Cuando tenía ambas manos, Patrick había experimentado con el anonimato, en particular cuando estaba en compañía de la clase de mujer con la que cualquier hombre preferiría permanecer anónimo. Pero tras el episodio del león, no podía dejar de ser Patrick Wallingford, de la misma manera que no podía hacerse pasar por Paul O'Neill, por lo menos para cualquiera que tuviera sus facultades mentales intactas.

En vez de quedarse a solas con tales pensamientos, Patrick cometió el error de encender el televisor. Un comentarista político, cuya especialidad, a juicio de Wallingford, siempre había sido una comprensión a posteriori intelectualmente inflada, especulaba sobre lo que podría haber sido la vida de John F. Kennedy hijo, ahora trágicamente abreviada. El comentarista hacía con toda seriedad una afirmación absurda, la de que a John Kennedy hijo las cosas le habrían ido mejor en todos los sentidos si no hubiera hecho caso del consejo de su madre y se hubiese dedicado al cine. ¿No habría muerto el joven Kennedy en un accidente aéreo si hubiera sido actor?
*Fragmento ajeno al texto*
(* ===== verification/ProtocolInv.v ===== *)
(** * Wire images and the codec interface

    Every payload of [Protocol] has a wire image, the list of its fields'
    bytes.  The class [Codec] states what an encoder and a decoder promise to
    the framing layer, the gateway and the log: exact sizes, the image written
    and nothing beyond it, totality of the decoder on every byte string, no
    partial update of the out-parameter on an error, and the round trip;
    [CanonicalCodec] adds that an accepted payload is the image of the value it
    decodes to.  The instances at the end discharge the class for the eight
    payloads; the frame theorems are proved against the class. *)

From stdpp Require Import prelude list.
From Stdlib Require Import ZArith Lia.
From S2P Require Import Prelude Types OrderBook Bytes Protocol.

Open Scope Z_scope.
Import layout.

(** ** Reading fields of a concatenation *)

Create Rewrite HintDb wire.
#[local] Arguments le_bytes : simpl never.

Lemma read_u64_head v s : 0 ≤ v < 2 ^ 64 → read_u64_le (le_bytes 8 v ++ s) 0 = Val v.
Proof.
  intros Hv. rewrite <- (app_nil_l (le_bytes 8 v ++ s)). change 0%nat with (@length Z []).
  rewrite read_u64_le_ok by (apply length_le_bytes || apply le_bytes_ok).
  by rewrite le_value_le_bytes, Z.mod_small.
Qed.

Lemma read_u64_skip bs s off : read_u64_le (bs ++ s) (length bs + off) = read_u64_le s off.
Proof.
  unfold read_u64_le. assert (∀ n i v,
    for_from i n (λ i val, b ← byte_at (bs ++ s) (length bs + off + i);
      Val (Z.lor val (u64_shl b (Z.of_nat i * 8)))) v
    = for_from i n (λ i val, b ← byte_at s (off + i);
      Val (Z.lor val (u64_shl b (Z.of_nat i * 8)))) v) as H; [|apply H].
  induction n as [|n IH]; intros i v; cbn [for_from]; [done|].
  rewrite <- Nat.add_assoc, byte_at_app_r. by destruct (byte_at s (off + i)); simpl.
Qed.

Lemma read_u64_skip8 v s off : read_u64_le (le_bytes 8 v ++ s) (S (S (S (S (S (S (S (S off)))))))) = read_u64_le s off.
Proof. apply (read_u64_skip (le_bytes 8 v)). Qed.

Lemma read_u64_head' v : 0 ≤ v < 2 ^ 64 → read_u64_le (le_bytes 8 v) 0 = Val v.
Proof. intros. rewrite <- (app_nil_r (le_bytes 8 v)). by apply read_u64_head. Qed.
Era cierto que la madre de John hijo no había querido que fuese actor, pero el atrevimiento del comentarista político era enorme. ¡La más notoria de sus especulaciones irresponsables era que el trayecto más suave e inalterable de John hijo hacia la presidencia pasaba por Los Ángeles! Para Patrick, la inanidad de semejante teoría, digna de Hollywood, era doble: primero, afirmar que el joven Kennedy debería haber seguido los pasos de Ronald Reagan y, segundo, asegurar que John Fitzgerald Kennedy hijo había querido ser presidente.

Patrick prefirió sus otros demonios, más personales, y apagó el televisor. Allí, en la oscuridad, la nueva idea de intentar que lo despidieran le saludaba con la familiaridad de una vieja amiga. Sin embargo, esa otra idea nueva, la de que era un hombre cuya compañía una mujer sólo aceptaría a condición del anonimato, le hacía estremecerse, y también provocaba una tercera idea nueva: ¿y si dejaba de oponer resistencia a Mary y se acostaba con ella? (Por lo menos Mary no insistiría en proteger su anonimato.)
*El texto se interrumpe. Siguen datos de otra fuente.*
(** Every event of the list continues the sequence before it or is a snapshot. *)
Fixpoint chained (prev : option Z) (l : list MarketDataEvent) : Prop :=
  match l with
  | [] => True
  | e :: l' =>
      ∃ s, ev_sequence e = Some (FeedSequence.mk s) ∧
           (ev_kind e = snapshot ∨ prev = Some (s - 1)) ∧ chained (Some s) l'
  end.

(** The sequence after the whole list. *)
Fixpoint last_of (prev : option Z) (l : list MarketDataEvent) : option Z :=
  match l with
  | [] => prev
  | e :: l' => last_of (FeedSequence.value <$> ev_sequence e) l'
  end.

Definition sub_seq (sub : MarketDataBook) : option Z :=
  FeedSequence.value <$> last_sequence_ sub.

Definition sub_ok (hist : list OrderBook) (sub : MarketDataBook) : Prop :=
  match last_sequence_ sub with
  | None => sub = new_market_data_book
  | Some s =>
      synchronized_ sub = true ∧
      ∃ b, book_at hist (FeedSequence.value s) = Some b ∧ published b (mb_bids sub) (mb_asks sub)
  end.

Record feed_ok (f : MarketDataFeed) (n : nat) (hist : list OrderBook) (last : option Z) : Prop := {
  fo_next : next_sequence_ f = Z.of_nat (length hist) + 1;
  fo_bound : next_sequence_ f ≤ u64_max;
  fo_pushed : (n ≤ length hist)%nat;
  fo_pending : snapshot_pending_ f = false → last = Some (next_sequence_ f - 1);
  fo_published : published_events_ f = Z.of_nat n;
  fo_dropped : next_sequence_ f < u64_max → dropped_events_ f = Z.of_nat (length hist - n);
  fo_interval : 1 ≤ snapshot_interval_ f ≤ u64_max;
  fo_updates : 0 ≤ updates_since_snapshot_ f ≤ snapshot_interval_ f ∧
    (snapshot_pending_ f = false → updates_since_snapshot_ f < snapshot_interval_ f);
  fo_occupancy : 0 ≤ max_queue_occupancy_ f ≤ Z.of_nat bq_capacity;
}.

Definition md_inv_at (p : pipeline) (n : nat) (l : list MarketDataEvent) : Prop :=
  bq_rep (pl_queue p) n l ∧ Forall (event_of (pl_hist p)) l ∧
  chained (sub_seq (pl_sub p)) l ∧ sub_ok (pl_hist p) (pl_sub p) ∧
  feed_ok (pl_feed p) n (pl_hist p) (last_of (sub_seq (pl_sub p)) l).

Definition md_inv (p : pipeline) : Prop := ∃ n l, md_inv_at p n l.

Lemma book_at_app hist b s b' : book_at hist s = Some b → book_at (hist ++ [b']) s = Some b.
Proof. unfold book_at. zcase; [done|]. apply lookup_app_l_Some. Qed.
Había, pues, tres nuevas ideas brillando en la oscuridad, que le apartaban de la soledad de una mujer de cincuenta y un años que no quería abortar pero a la que aterraba tener un hijo. Por supuesto, que aquella mujer abortase o dejara de abortar no era asunto de Patrick Wallingford, no era asunto de nadie salvo de ella misma.
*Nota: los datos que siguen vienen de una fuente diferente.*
(** [append] writes the header and then the payload of the record. *)
Lemma append_writes c o :
  c ≠ monostate → os_good o = true →
  let o' := os_write (command_image c)
              (os_write (record_header (command_type c) (command_image c)) o) in
  append c o = Val (os_good o', o').
Proof.
  intros Hc Hg. unfold append. rewrite Hg. cbn [negb].
  set (r0 := mkEncoded _ _ _). assert (length (enc_payload r0) = kRecordPayloadMax) as Hr0 by done.
  destruct (encode_command_image c r0 Hc Hr0) as (rest & ->). rewrite bind_Val.
  cbn [negb enc_size enc_payload enc_type]. rewrite take_app_length.
  destruct (command_image_length c Hc) as (_ & _ & Hlen).
  rewrite wrap_small by (unfold kRecordPayloadMax, kNewOrderSize in Hlen; lia).
  assert (length (replicate kRecordHeaderSize 0) = 16%nat) as Hz by done. revert Hz.
  generalize (replicate kRecordHeaderSize 0). intros zeros Hz. rewrite <- (splice_nil 0 zeros).
  autorewrite with wire. rewrite splice_all by (by rewrite Hz). rewrite app_nil_l, <- !app_assoc.
  done.
Qed.

(** Whatever happened to the stream, an append adds the record to what was
    written and reports the state of the stream. *)
Lemma append_stream c size o bs :
  c ≠ monostate → stream size o bs →
  ∃ o', append c o = Val (os_good o', o') ∧ stream size o' (bs ++ record_image c).
Proof.
  intros Hc Hst. destruct (os_good o) eqn:Hg.
  - rewrite append_writes by done. eexists. split; [done|]. unfold record_image. rewrite app_assoc.
    by apply os_write_stream, os_write_stream.
  - exists o. unfold append. rewrite Hg. split; [done|]. revert Hst. unfold stream. rewrite Hg.
    intros [-> ?]. rewrite take_app_le, length_app by lia. split; [done|lia].
Qed.

(** ** Reading records *)

Lemma byte_at_skip4 v s off : byte_at (le_bytes 4 v ++ s) (S (S (S (S off)))) = byte_at s off.
Proof. apply (byte_at_app_r (le_bytes 4 v)). Qed.

Lemma read_u16_skip4 v s off :
  read_u16_le (le_bytes 4 v ++ s) (S (S (S (S off)))) = read_u16_le s off.
Proof. apply (read_u16_skip (le_bytes 4 v)). Qed.

Lemma read_u64_skip4 v s off :
  read_u64_le (le_bytes 4 v ++ s) (S (S (S (S off)))) = read_u64_le s off.
Proof. apply (read_u64_skip (le_bytes 4 v)). Qed.

Lemma read_u64_skip2 v s off :
  read_u64_le (le_bytes 2 v ++ s) (S (S off)) = read_u64_le s off.
Proof. apply (read_u64_skip (le_bytes 2 v)). Qed.

Lemma read_u64_skip1 b s off : read_u64_le (b :: s) (S off) = read_u64_le s off.
Proof. apply (read_u64_skip [b]). Qed.

#[local] Hint Rewrite byte_at_skip4 read_u16_skip4 read_u64_skip4 read_u64_skip2 read_u64_skip1 : wire.

Definition raw_header (m v t n ck : Z) : list Z :=
  le_bytes 4 m ++ v :: t :: le_bytes 2 n ++ le_bytes 8 ck.

Lemma read_record_fields m v t n ck body :
  0 ≤ m < 2 ^ 32 → 0 ≤ v < 256 → 0 ≤ t < 256 → 0 ≤ n < 2 ^ 16 → 0 ≤ ck < 2 ^ 64 →
  read_record (mkIfstream (raw_header m v t n ck ++ body) false) =
  if header_malformed m v t n then Val (ReadError EventLogError.malformed_header, mkIfstream body false)
  else read_payload t n ck (mkIfstream body false).
Proof.
  intros Hm Hv Ht Hn Hck. unfold read_record, is_read. cbn [is_eof is_rest].
  assert (length (raw_header m v t n ck) = kRecordHeaderSize) as Hl by done.
  assert (bytes_ok (raw_header m v t n ck)) as Hok.
  { unfold raw_header, bytes_ok. apply Forall_app. split; [apply le_bytes_ok|].
    repeat (constructor; [done|]). apply Forall_app. split; apply le_bytes_ok. }
  rewrite take_app_length', drop_app_length' by done.
  rewrite length_app, Hl, bool_decide_eq_false_2 by (unfold kRecordHeaderSize; lia).
  rewrite (bool_decide_eq_false_2 (_ < _)%nat) by lia.
  rewrite (bool_decide_eq_true_2 (kRecordHeaderSize = _)) by done. cbn [andb negb].
  rewrite read_u16_record_eq by done. unfold raw_header. by autorewrite with wire.
Qed.

Lemma split_raw_header s :
  bytes_ok s → length s = kRecordHeaderSize →
  ∃ m v t n ck, s = raw_header m v t n ck ∧ 0 ≤ m < 2 ^ 32 ∧ 0 ≤ v < 256 ∧ 0 ≤ t < 256 ∧
    0 ≤ n < 2 ^ 16 ∧ 0 ≤ ck < 2 ^ 64.
Proof.
  intros Hok Hl.
  destruct (split_le 4 s 12 Hok Hl) as (m & s1 & -> & Hm & Hok1 & Hl1).
  destruct (split_u8 s1 11 Hok1 Hl1) as (v & s2 & -> & Hv & Hok2 & Hl2).
  destruct (split_u8 s2 10 Hok2 Hl2) as (t & s3 & -> & Ht & Hok3 & Hl3).
  destruct (split_u16 s3 8 Hok3 Hl3) as (n & s4 & -> & Hn & Hok4 & Hl4).
  destruct (split_u64 s4 0 Hok4 Hl4) as (ck & s5 & -> & Hck & Hok5 & Hl5).
  apply nil_length_inv in Hl5 as ->. exists m, v, t, n, ck. unfold raw_header.
  rewrite app_nil_r. done.
Qed.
Y a lo mejor ni siquiera estaba embarazada. Tal vez tan sólo tenía el abdomen un poco prominente. Quizá le gustaba pasar los fines de semana en un hotel con un desconocido, y todo aquello no era más que una actuación. Actuar era el punto fuerte de Patrick, lo hacía constantemente.

– Buenas noches, Doris. Buenas noches, mi pequeño Otto -susurró en la habitación a oscuras. Era lo que decía cuando quería estar seguro de que no estaba actuando.